Originally Posted By: brizz
She is rewriting history to make herself seem more innocent (talking as if we were basically divorced at the time of the PA) or noble (talking like she ended the affair because it was hurting people).

That she's able to twist things and, I think, genuinely believe them is kind of scary. I really question her mental state with how she talks and what she's done. And I don't know if she has the capability of putting in the hard work a R takes. I'm seeing now how self-centered and selfish she's always been.


I'm sure you probably realize this but people rewrite history in order to protect themselves. No one likes to feel like the bad guy, people in general have a limited willingness to sit around and think about their faults. It's much easier to find a way to make it someone else's fault. It's easier to sleep at night. To some degree its self-preservation.

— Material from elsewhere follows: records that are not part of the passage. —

(** Configuration values at their C++ types. *)
Record config_args (c : Config) : Prop := {
  cg_retries : is_u32 (max_retries c);
  cg_list : is_u64 (max_nack_list_size c);
  cg_batch : is_u64 (max_batch_size c);
  cg_gap : is_u16 (max_sequence_gap c);
  cg_min : is_u32 (min_retry_interval_ms c)
}.

Lemma construct_Inv c : config_args c -> Inv (construct c).
Proof.
  intros []. unfold is_u in *. split; simpl; auto with omap; unfold om_size; simpl; try lia; try words.
  split; simpl; unfold is_u; lia.
Qed.

Lemma run_Inv ops r : Inv r -> Forall op_ok ops ->
  exists r' ss, run ops r = Ret (r', ss) /\ Inv r' /\ config_ r' = config_ r.
Proof.
  intros HI Hops. revert r HI. induction Hops as [|op ops Hop Hops IH]; intros r HI; simpl.
  { by exists r, []. }
  destruct (exec_Inv op r HI Hop) as (r1 & s & -> & HI1 & Hc1). simpl.
  destruct (IH r1 HI1) as (r2 & ss & -> & HI2 & Hc2). simpl. exists r2, (s :: ss).
  split; [done|]. split; [done|congruence].
Qed.

(** ** Claims *)

(** (C10) The tracked set.  Every sequence of calls on a constructed requester
    returns, and afterwards: the newest sequence number is not considered
    missing, at most [max_nack_list_size] numbers are tracked, each has been
    requested at most [max_retries] times, every number ever recorded as
    missing is accounted for at most once among reordered, recovered, abandoned
    and still tracked, and the total of requests sent never exceeds
    [max_retries] per missing number. *)
Theorem nack_tracking_invariant c ops :
  config_args c -> Forall op_ok ops ->
  exists r ss, run ops (construct c) = Ret (r, ss) /\
    om_find (newest_seq_ r) (missing_packets_ r) = None /\
    om_size (missing_packets_ r) <= max_nack_list_size c /\
    (forall k p, om_find k (missing_packets_ r) = Some p ->
       is_u16 k /\ 0 <= nack_count p <= max_retries c) /\
    reordered_packets (stats_ r) + recovered_packets (stats_ r) + abandoned_packets (stats_ r) +
      om_size (missing_packets_ r) <= missing_packets (stats_ r) /\
    nack_requests (stats_ r) <= max_retries c * missing_packets (stats_ r).
Proof.
  intros Hc Hops. destruct (run_Inv ops _ (construct_Inv c Hc) Hops) as (r & ss & E & HI & Hcf).
  exists r, ss. split; [done|]. pose proof (total_nacks_bound _ _ _ (iv_entries _ HI)).
  destruct HI. rewrite Hcf in *. rewrite Forall_forall in iv_entries0. simpl in *.
  split; [apply om_find_None; intros p Hin; by destruct (iv_entries0 _ Hin) as (_ & ? & _)|].
  split; [done|]. split; [|lia]. intros k p Hf%om_find_elem.
  by destruct (iv_entries0 _ Hf) as (? & _ & ?).
Qed.

(** Gap detection.  In every reachable state where a packet was seen, an
    arriving number leaves the tracked set and is reported as
    [was_missing] exactly when it was in it.  If it is not newer than the
    newest one, nothing else changes; if it is newer by more than
    [max_sequence_gap] the set is cleared; otherwise exactly the numbers
    strictly between are added (all of them while the list has room), with no
    requests yet and the arrival time as their first-missing time, and the
    entries already tracked are untouched. *)
Theorem nack_gap_detection c ops r ss seq now fec :
  config_args c -> Forall op_ok ops -> run ops (construct c) = Ret (r, ss) ->
  initialized_ r = true -> is_u16 seq ->
  exists res r', OnReceivedPacket seq now fec r = Ret (res, r') /\ Arrival seq now r r' /\
    (was_missing res = true <-> om_find seq (missing_packets_ r) <> None).
Proof.
  intros Hc Hops Hrun Hi Hs.
  destruct (run_Inv ops _ (construct_Inv c Hc) Hops) as (r0 & ss0 & E & HI & _).
  rewrite Hrun in E. injection E as <- <-.
  destruct (OnReceivedPacket_spec seq now fec r) as (res & r' & ? & _ & ? & _ & ?); eauto 10.
Qed.

(** Request policy.  In every reachable state [Process now] sends a batch
    of at most [max(1, max_batch_size)] distinct tracked numbers in increasing order; each
    one is older than the reorder wait and younger than the maximal age, has
    retries left, and was either never requested or last requested at least
    [RetryIntervalMs] ago, and is recorded as requested now; every other entry
    that stays is unchanged, and nothing older than the maximal age stays. *)
Theorem nack_request_policy c ops r ss now :
  config_args c -> Forall op_ok ops -> run ops (construct c) = Ret (r, ss) ->
  let '(r', s) := Process now r in
  Z.of_nat (length (nack_batch s)) <= Z.max 1 (max_batch_size c) /\
  nack_batch s `sublist_of` (missing_packets_ r).*1 /\ NoDup (nack_batch s) /\
  (forall k, k ∈ nack_batch s -> exists p, om_find k (missing_packets_ r) = Some p /\
     reorder_wait_ms c <= now - first_missing_ms p < max_packet_age_ms c /\
     nack_count p < max_retries c /\
     (nack_count p = 0 \/ RetryIntervalMs r <= now - last_nack_ms p) /\
     om_find k (missing_packets_ r') = Some (mkMissing (first_missing_ms p) now (nack_count p + 1))) /\
  (forall k p', om_find k (missing_packets_ r') = Some p' ->
     0 <= now - first_missing_ms p' < max_packet_age_ms c /\
     (k ∈ nack_batch s \/ om_find k (missing_packets_ r) = Some p')).
Proof.
  intros Hc Hops Hrun.
  destruct (run_Inv ops _ (construct_Inv c Hc) Hops) as (r0 & ss0 & E & HI & Hcf).
  rewrite Hrun in E. injection E as <- <-. simpl in Hcf.
  destruct (Process now r) as [r' s] eqn:EP.
  pose proof (Process_Inv _ _ _ _ HI EP) as HI'.
  apply Process_scan in EP as (n & a & HS & _ & _ & _ & _ & -> & _); auto.
  pose proof (iv_ok _ HI) as Hok. pose proof (iv_ok _ HI') as Hok'.
  pose proof (scan_sublist _ _ _ _ _ _ _ HS) as Hsub.
  split; [|split; [done|split; [|split]]].
  - pose proof (scan_batch _ _ _ _ _ _ _ HS) as Hb. rewrite Hcf in Hb. simpl in Hb. lia.
  - eapply sublist_NoDup; [|done]. by apply om_ok_keys.
  - intros k Hk. destruct (scan_request_of _ _ _ _ _ _ _ _ HS Hk) as (p & b & Hin & Hf & Hin').
    apply fate_spec in Hf as (Hage & Hwait & Hdue & Hcnt & _). rewrite Hcf in *. simpl in *.
    exists p. split; [by apply om_elem_find|]. split; [lia|]. split; [done|].
    split; [|by apply om_elem_find]. unfold retry_due in Hdue.
    apply orb_prop in Hdue as [?|?]; bool_hyps; auto.
  - intros k p' Hf%om_find_elem.
    destruct (scan_kept _ _ _ _ _ _ _ _ _ HS Hf) as (p & Hin & Hfm & Hage & Hp).
    rewrite Hcf in *. simpl in *. split; [lia|].
    destruct Hp as [->|[_ ?]]; [right; by apply om_elem_find|by left].
Qed.

End NackRequester.

(** ** Witnesses *)

Import NackRequester.

Definition ex_nack_ops : list Op :=
  [OnNack true; Received 65534 0 false; Received 1 5 false; Received 0 6 false; Tick 30; Rtt 40; Tick 60].

Definition ex_nack_run : mres (Requester * list Sent) :=
  Eval vm_compute in run ex_nack_ops (construct Config_default).

Lemma ex_nack_args : config_args Config_default.
Proof. split; simpl; words. Qed.

Lemma ex_nack_ops_ok : Forall op_ok ex_nack_ops.
Proof. repeat constructor; words. Qed.

Lemma nack_tracking_invariant_witness :
  exists r ss, run ex_nack_ops (construct Config_default) = Ret (r, ss) /\
    om_find (newest_seq_ r) (missing_packets_ r) = None.
Proof.
  destruct (nack_tracking_invariant Config_default ex_nack_ops ex_nack_args ex_nack_ops_ok)
    as (r & ss & E & H & _).
  exists r, ss. split; [exact E|exact H].
Defined.

Lemma nack_gap_detection_witness : exists r ss, ex_nack_run = Ret (r, ss) /\
  exists res r', OnReceivedPacket 65535 70 false r = Ret (res, r') /\ Arrival 65535 70 r r' /\
    (was_missing res = true <-> om_find 65535 (missing_packets_ r) <> None).
Proof.
  eexists _, _. split; [reflexivity|].
  apply (nack_gap_detection Config_default ex_nack_ops _ _ 65535 70 false ex_nack_args ex_nack_ops_ok
    (eq_refl ex_nack_run)); [reflexivity|words].
Defined.

Lemma nack_request_policy_witness : exists r ss, ex_nack_run = Ret (r, ss) /\
  nack_batch (Process 80 r).2 = [65535] /\ NoDup (nack_batch (Process 80 r).2).
Proof.
  eexists _, _. split; [reflexivity|]. split; [reflexivity|].
  apply (nack_request_policy Config_default ex_nack_ops _ _ 80 ex_nack_args ex_nack_ops_ok
    (eq_refl ex_nack_run)).
Defined.
Lemma read_deltas_returns p base ref st i off sum :
  bytes_ok p -> 0 <= off -> returns (read_deltas p base ref st i off sum).
Proof.
  intros Hb. revert i off sum. induction st as [|s st IH]; intros i off sum H0; simpl; auto with safe.
  split_if; [apply returns_bind; auto with safe|].
  split_if; [split_if; auto with safe; bool_hyps; rewrite rd_ok by lia; cbn [mbnd];
    apply returns_bind; auto with safe; apply IH; lia|].
  split_if; auto with safe. split_if; auto with safe; bool_hyps.
  rewrite ReadUint16BE_ok by (done || lia). cbn [mbnd]. apply returns_bind; auto with safe. apply IH; lia.
Qed.

Lemma ParseTransportFeedback_returns p : bytes_ok p -> returns (ParseTransportFeedback p).
Proof.
  intros Hb. unfold ParseTransportFeedback. split_if; auto with safe. bool_hyps.
  rewrite !ReadUint32BE_ok, !ReadUint16BE_ok, ReadUint24BE_ok, rd_ok by (done || lia). cbn [mbnd].
  match goal with |- context [read_statuses ?f ?p ?c ?o ?s] =>
    destruct (read_statuses_count f p c o s) as (st & off & -> & ? & _);
      [done|lia|unfold blen; lia|simpl; pose proof (bget_range p 14 Hb); pose proof (bget_range p (14 + 1) Hb); lia|] end.
  cbn [mbnd]. split_if; auto with safe. apply returns_bind; auto with safe.
  apply read_deltas_returns; [done|lia].
Qed.

Lemma HandleSingle_returns p fmt pt : bytes_ok p -> returns (HandleSingleRtcpPacket p fmt pt).
Proof.
  intros Hb. unfold HandleSingleRtcpPacket. cbv zeta.
  repeat (split_if; bool_hyps; auto with safe);
    rewrite ?ReadUint32BE_ok, ?ReadUint64BE_ok by (done || lia); cbn [mbnd];
    eauto using returns_bind, returns_ret, report_blocks_returns, bye_sources_returns with lia.
  - apply returns_bind; auto with safe. apply RtRtcpNack.read_pairs_returns; auto; unfold blen; lia.
  - apply returns_bind; auto with safe. by apply ParseTransportFeedback_returns.
  - apply fir_entries_returns; auto; unfold blen; lia.
Qed.

(** ** Compound packets

    The events of one packet, [None] when it is a malformed transport
    feedback, and the specification of a compound: a sequence of packets that
    exactly fills the buffer. *)
Definition packet_events (p : list Z) (fmt pt : Z) : mres (option (list RtcpEvent)) :=
  if (pt =? 205) && (fmt =? 15) then
    let! r := ParseTransportFeedback p in
    Ret (option_map (fun r => [OnTransportFeedback r]) r)
  else let! evs := HandleSingleRtcpPacket p fmt pt in Ret (Some evs).

Inductive Compound : list Z -> list RtcpEvent -> Prop :=
| compound_nil : Compound [] []
| compound_cons b h evs rest :
    header_Parse (Some b) = Ret (true, h) ->
    packet_events (take (Z.to_nat (content_size_ h)) b) (count_or_fmt_ h) (packet_type_ h) = Ret (Some evs) ->
    Compound (drop (Z.to_nat (packet_size_ h)) b) rest ->
    Compound b (evs ++ rest).

Lemma compound_inv b evs : Compound b evs -> b <> [] ->
  exists h evs1 evs2, evs = evs1 ++ evs2 /\ header_Parse (Some b) = Ret (true, h) /\
    packet_events (take (Z.to_nat (content_size_ h)) b) (count_or_fmt_ h) (packet_type_ h) = Ret (Some evs1) /\
    Compound (drop (Z.to_nat (packet_size_ h)) b) evs2.
Proof. intros [|b' h evs1 rest ? ? ?] Hne; [done|]. by exists h, evs1, rest. Qed.

Lemma packet_events_returns p fmt pt : bytes_ok p -> returns (packet_events p fmt pt).
Proof.
  intros Hb. unfold packet_events. split_if; apply returns_bind; auto with safe.
  - by apply ParseTransportFeedback_returns.
  - by apply HandleSingle_returns.
Qed.

Lemma header_Parse_short b : blen b < 4 -> header_Parse (Some b) = Ret (false, header_reset).
Proof. intros. unfold header_Parse, kRtcpCommonHeaderSize. by rewrite (proj2 (Z.ltb_lt (blen b) 4)). Qed.

(** The receiver's own shape of one packet: validated first, published later. *)
Definition pending_events (p : PendingPacket) : mres (list RtcpEvent) :=
  match transport_feedback p with
  | Some r => Ret [OnTransportFeedback r]
  | None => HandleSingleRtcpPacket (content p) (count_or_fmt_ (header p)) (packet_type_ (header p))
  end.

Lemma drop_drop_Z (b : list Z) m n : 0 <= m -> 0 <= n ->
  drop (Z.to_nat n) (drop (Z.to_nat m) b) = drop (Z.to_nat (m + n)) b.
Proof. intros. rewrite drop_drop. f_equal. lia. Qed.

Lemma collect_end b off :
  0 <= off <= blen b -> blen b < off + 4 ->
  exists r, (if off =? blen b then Ret (Some []) else Ret None) = Ret r /\
    match r with
    | Some ps => exists evs, publish ps = Ret evs /\ Compound (drop (Z.to_nat off) b) evs /\
        (ps = [] -> drop (Z.to_nat off) b = [])
    | None => forall evs, ~ Compound (drop (Z.to_nat off) b) evs
    end.
Proof.
  intros H0 H1. pose proof (blen_drop off b H0) as Hd. destruct (Z.eqb_spec off (blen b)) as [->|Hne].
  - eexists. split; [done|]. exists []. split; [done|].
    destruct (drop _ b); [split; [constructor|done]|]. unfold blen in Hd. simpl in Hd. lia.
  - eexists. split; [done|]. intros evs (h & ? & ? & _ & E & _)%compound_inv.
    + rewrite header_Parse_short in E by lia. done.
    + intros E. rewrite E in Hd. unfold blen in *. simpl in *. lia.
Qed.

Lemma collect_packets_spec fuel b off :
  bytes_ok b -> 0 <= off <= blen b -> blen b - off <= Z.of_nat fuel ->
  exists r, collect_packets fuel b off = Ret r /\
    match r with
    | Some ps => exists evs, publish ps = Ret evs /\ Compound (drop (Z.to_nat off) b) evs /\
        (ps = [] -> drop (Z.to_nat off) b = [])
    | None => forall evs, ~ Compound (drop (Z.to_nat off) b) evs
    end.
Proof.
  intros Hb. revert off. induction fuel as [|fuel IH]; intros off H0 Hf; cbn [collect_packets];
    destruct (Z.leb_spec (off + 4) (blen b)); try lia.
  1,3: by apply collect_end.
  set (sub := drop (Z.to_nat off) b). assert (bytes_ok sub) as Hsub by (by apply bytes_ok_drop).
  assert (blen sub = blen b - off) as Hlen by (by apply blen_drop).
  assert (sub <> []) as Hne by (intros E; rewrite E in Hlen; unfold blen in *; simpl in *; lia).
  destruct (header_Parse_spec sub Hsub) as (ok & h & E & Hfr). rewrite E. cbn [mbnd].
  destruct ok; cbn [negb].
  2:{ eexists. split; [done|]. intros evs (h' & ? & ? & _ & E' & _)%compound_inv; [congruence|done]. }
  specialize (Hfr eq_refl). set (body := take (Z.to_nat (content_size_ h)) sub).
  assert (bytes_ok body) as Hbody by (by apply bytes_ok_take).
  pose proof (fr_packet _ _ Hfr). pose proof (fr_content _ _ Hfr).
  destruct (IH (off + packet_size_ h)) as (r & Er & Hr); [lia|lia|].
  rewrite <- drop_drop_Z in Hr by lia. fold sub in Hr. rewrite Er. cbn [mbnd].
  destruct (packet_events_returns body (count_or_fmt_ h) (packet_type_ h) Hbody) as [pe Hpe].
  assert (forall tf, pending_events (mkPending h body tf) = (let! o := Ret pe in Ret (default [] o)) ->
     (exists es, pe = Some es) ->
     match option_map (cons (mkPending h body tf)) r with
     | Some ps => exists evs, publish ps = Ret evs /\ Compound sub evs /\ (ps = [] -> sub = [])
     | None => forall evs, ~ Compound sub evs
     end) as Hnext.
  { intros tf Hev [es ->]. cbn [mbnd default] in Hev. destruct r as [ps|]; cbn [option_map].
    - destruct Hr as (evs & Ep & Hc & _). exists (es ++ evs). cbn [publish].
      change (match transport_feedback (mkPending h body tf) with Some _ => _ | None => _ end)
        with (pending_events (mkPending h body tf)). rewrite Hev, Ep. split; [done|].
      split; [by eapply compound_cons|done].
    - intros evs (h' & e1 & e2 & _ & E' & _ & Hc)%compound_inv; [|done].
      rewrite E in E'. injection E' as <-. by eapply Hr. }
  unfold packet_events in Hpe. cbn [pt_value].
  destruct ((packet_type_ h =? 205) && (count_or_fmt_ h =? 15)) eqn:Htw.
  - destruct (ParseTransportFeedback body) as [[rep|]| |] eqn:Etf; try done; injection Hpe as <-.
    + eexists. split; [done|]. apply Hnext; [done|by eexists].
    + eexists. split; [done|]. intros evs (h' & e1 & e2 & _ & E' & He & _)%compound_inv; [|done].
      rewrite E in E'. injection E' as <-. unfold packet_events in He. fold body in He.
      rewrite Htw, Etf in He. done.
  - destruct (HandleSingleRtcpPacket body (count_or_fmt_ h) (packet_type_ h)) as [es| |] eqn:Eh; try done.
    injection Hpe as <-. eexists. split; [done|]. apply Hnext; [exact Eh|by eexists].
Qed.
(** Two bounded queues with control first.  [RtpRingBuffer] refines a
    pair of FIFO queues bounded by one less than their capacities: a push
    appends the job, stamped with its class, exactly when there is room; a pop
    takes the oldest control job if there is one, otherwise the oldest media
    job, otherwise nothing. *)
Theorem ring_buffer_priority b media control job : jobs b media control ->
  (let ok := Z.of_nat (length media) <? 2 ^ RtpK - 1 in
   exists b', push_rtp job b = (ok, b') /\
     jobs b' (if ok then media ++ [set_type RTP_JOB_RTP job] else media) control) /\
  (let ok := Z.of_nat (length control) <? 2 ^ RtcpK - 1 in
   exists b', push_rtcp job b = (ok, b') /\
     jobs b' media (if ok then control ++ [set_type RTP_JOB_RTCP job] else control)) /\
  match control, media with
  | c :: control', _ => exists b', try_pop b = (Some c, b') /\ jobs b' media control'
  | [], m :: media' => exists b', try_pop b = (Some m, b') /\ jobs b' media' []
  | [], [] => try_pop b = (None, b)
  end.
Proof.
  intros [Hm Hc]. split; [|split].
  - destruct (push_holds RtpK HRtp (set_type RTP_JOB_RTP job) _ _ Hm) as (ok & q' & E & -> & Hh).
    unfold push_rtp. rewrite E. eexists. split; [done|]. by split.
  - destruct (push_holds RtcpK HRtcp (set_type RTP_JOB_RTCP job) _ _ Hc) as (ok & q' & E & -> & Hh).
    unfold push_rtcp. rewrite E. eexists. split; [done|]. by split.
  - pose proof (pop_holds RtcpK HRtcp _ _ Hc) as Pc. pose proof (pop_holds RtpK HRtp _ _ Hm) as Pm.
    unfold try_pop. destruct control as [|c control].
    + rewrite Pc. destruct media as [|m media].
      * rewrite Pm. by destruct b.
      * destruct Pm as (q' & -> & Hh). eexists. split; [done|]. by split.
    + destruct Pc as (q' & -> & Hh). eexists. split; [done|]. by split.
Qed.

End RtpRingBuffer.

(** ** Witnesses *)

Definition ex_sys : @Sys Z :=
  mkSys (mkRing [7; 0] 0 1 stats_zero) (PPublished 0 0) CIdle [7] [].
Lemma total_insert f cs i c c' : cs !! i = Some c ->
  total f (<[i := c']> cs) = total f cs - f c + f c'.
Proof.
  revert i. induction cs as [|x cs IH]; intros [|i]; simpl; try done.
  - intros [= ->]. lia.
  - intros H. rewrite IH by done. lia.
Qed.

Lemma CInv_nonneg c : CInv c -> 0 <= bytes c /\ 0 <= messages c.
Proof. intros [_ Hsz -> -> _ _ _ _ _ _ _ _]. split; [by apply isum_nonneg|lia]. Qed.

Lemma total_ge f cs i c : (forall c, CInv c -> 0 <= f c) -> Forall CInv cs -> cs !! i = Some c ->
  f c <= total f cs.
Proof.
  intros Hf. revert i. induction cs as [|x cs IH]; intros i Hcs; [done|].
  apply Forall_cons in Hcs as [Hx Hcs]. pose proof (Hf x Hx).
  assert (0 <= total f cs) by (clear -Hf Hcs; induction Hcs as [|y l Hy Hl IHl]; simpl; [lia|pose proof (Hf y Hy); lia]).
  destruct i as [|i]; simpl; [intros [= ->]; lia|]. intros Hi. specialize (IH i Hcs Hi). lia.
Qed.

Lemma sys_step_inv cs b cs' b' : sys_step (cs, b) (cs', b') -> SInv cs b -> SInv cs' b'.
Proof.
  intros Hs [Hcs [Hl1 Hl2] Hb Hm [Hb1 Hb2]]. inversion Hs as [i ? ? c c' ? Hi Hst]; subst.
  pose proof (total_ge bytes cs i c (fun c H => proj1 (CInv_nonneg c H)) Hcs Hi).
  pose proof (total_ge messages cs i c (fun c H => proj2 (CInv_nonneg c H)) Hcs Hi).
  assert (CInv c) as HI by (by eapply Forall_lookup_1).
  assert (BInv c b) as HB by (split; [done|lia|lia]).
  destruct (step_spec c b c' b' HI HB Hst) as (HI' & (M1 & M2 & M3 & M4 & M5 & M6) & _).
  split; [by apply Forall_insert|by rewrite M3, M4|..].
  - rewrite (total_insert bytes cs i c c' Hi). lia.
  - rewrite (total_insert messages cs i c c' Hi). lia.
  - rewrite M3, M4. lia.
Qed.

(** Open channels and an unused budget. *)
Definition init_ok (cs : list Channel) (b : ChannelBudget) : Prop :=
  Forall (fun c => exists mb mm gated async, is_u64 mb /\ is_u64 mm /\ c = channel_init mb mm gated async) cs /\
  is_u64 (budget_max_bytes b) /\ is_u64 (budget_max_messages b) /\
  budget_bytes b = 0 /\ budget_messages b = 0.

Lemma channel_init_inv cs b : init_ok cs b -> SInv cs b.
Proof.
  intros (Hcs & H1 & H2 & H3 & H4).
  assert (total bytes cs = 0 /\ total messages cs = 0 /\ Forall CInv cs) as (Hb & Hm & HI).
  { induction Hcs as [|c cs (mb & mm & g & a & Hmb & Hmm & ->) Hcs IH]; [split; [done|split; [done|constructor]]|].
    destruct IH as (E1 & E2 & E3). simpl. split; [lia|]. split; [lia|]. constructor; [|done].
    split; unfold items, tokens, in_flight, is_u in *; simpl; auto; try done; lia. }
  split; auto; unfold is_u in *; lia.
Qed.

Lemma channel_reachable_inv cs0 b0 cs b :
  init_ok cs0 b0 -> rtc sys_step (cs0, b0) (cs, b) -> SInv cs b /\
    budget_max_bytes b = budget_max_bytes b0 /\ budget_max_messages b = budget_max_messages b0.
Proof.
  intros H0%channel_init_inv Hr. remember (cs0, b0) as s0 eqn:E0. remember (cs, b) as s eqn:E.
  revert cs0 b0 cs b E0 E H0. induction Hr as [s|s [cs1 b1] s' Hst Hr IH]; intros cs0 b0 cs b -> E H0.
  - by injection E as <- <-.
  - pose proof (sys_step_inv _ _ _ _ Hst H0) as H1.
    destruct (IH cs1 b1 cs b eq_refl E H1) as (? & -> & ->). split; [done|].
    inversion Hst as [i ? ? c c' ? Hi Hstp]; subst. destruct H0 as [Hcs [Hl1 Hl2] Hb Hm [Hb1 Hb2]].
    pose proof (total_ge bytes _ i c (fun c H => proj1 (CInv_nonneg c H)) Hcs Hi).
    pose proof (total_ge messages _ i c (fun c H => proj2 (CInv_nonneg c H)) Hcs Hi).
    destruct (step_spec c b0 c' b1) as (_ & (_ & _ & ? & ? & _) & _); auto;
      [by eapply Forall_lookup_1|split; [done|lia|lia]].
Qed.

If you mangle your leg, you walk with a limp. She's mangled her integrity and rewriting history is her limp. Deep down she knows she's doing it. You don't have to worry about her mental state. Working hard to convince herself of her BS is necessary for her to look at herself in the mirror. If she dreams up justifications but doesn't believe in them she's not being very self-serving.

Regarding being self-centered and selfish, that's just insecurity right? That's fear of being inadequate, it's the same type of compensating behavior as the re-writing history, just expressed differently.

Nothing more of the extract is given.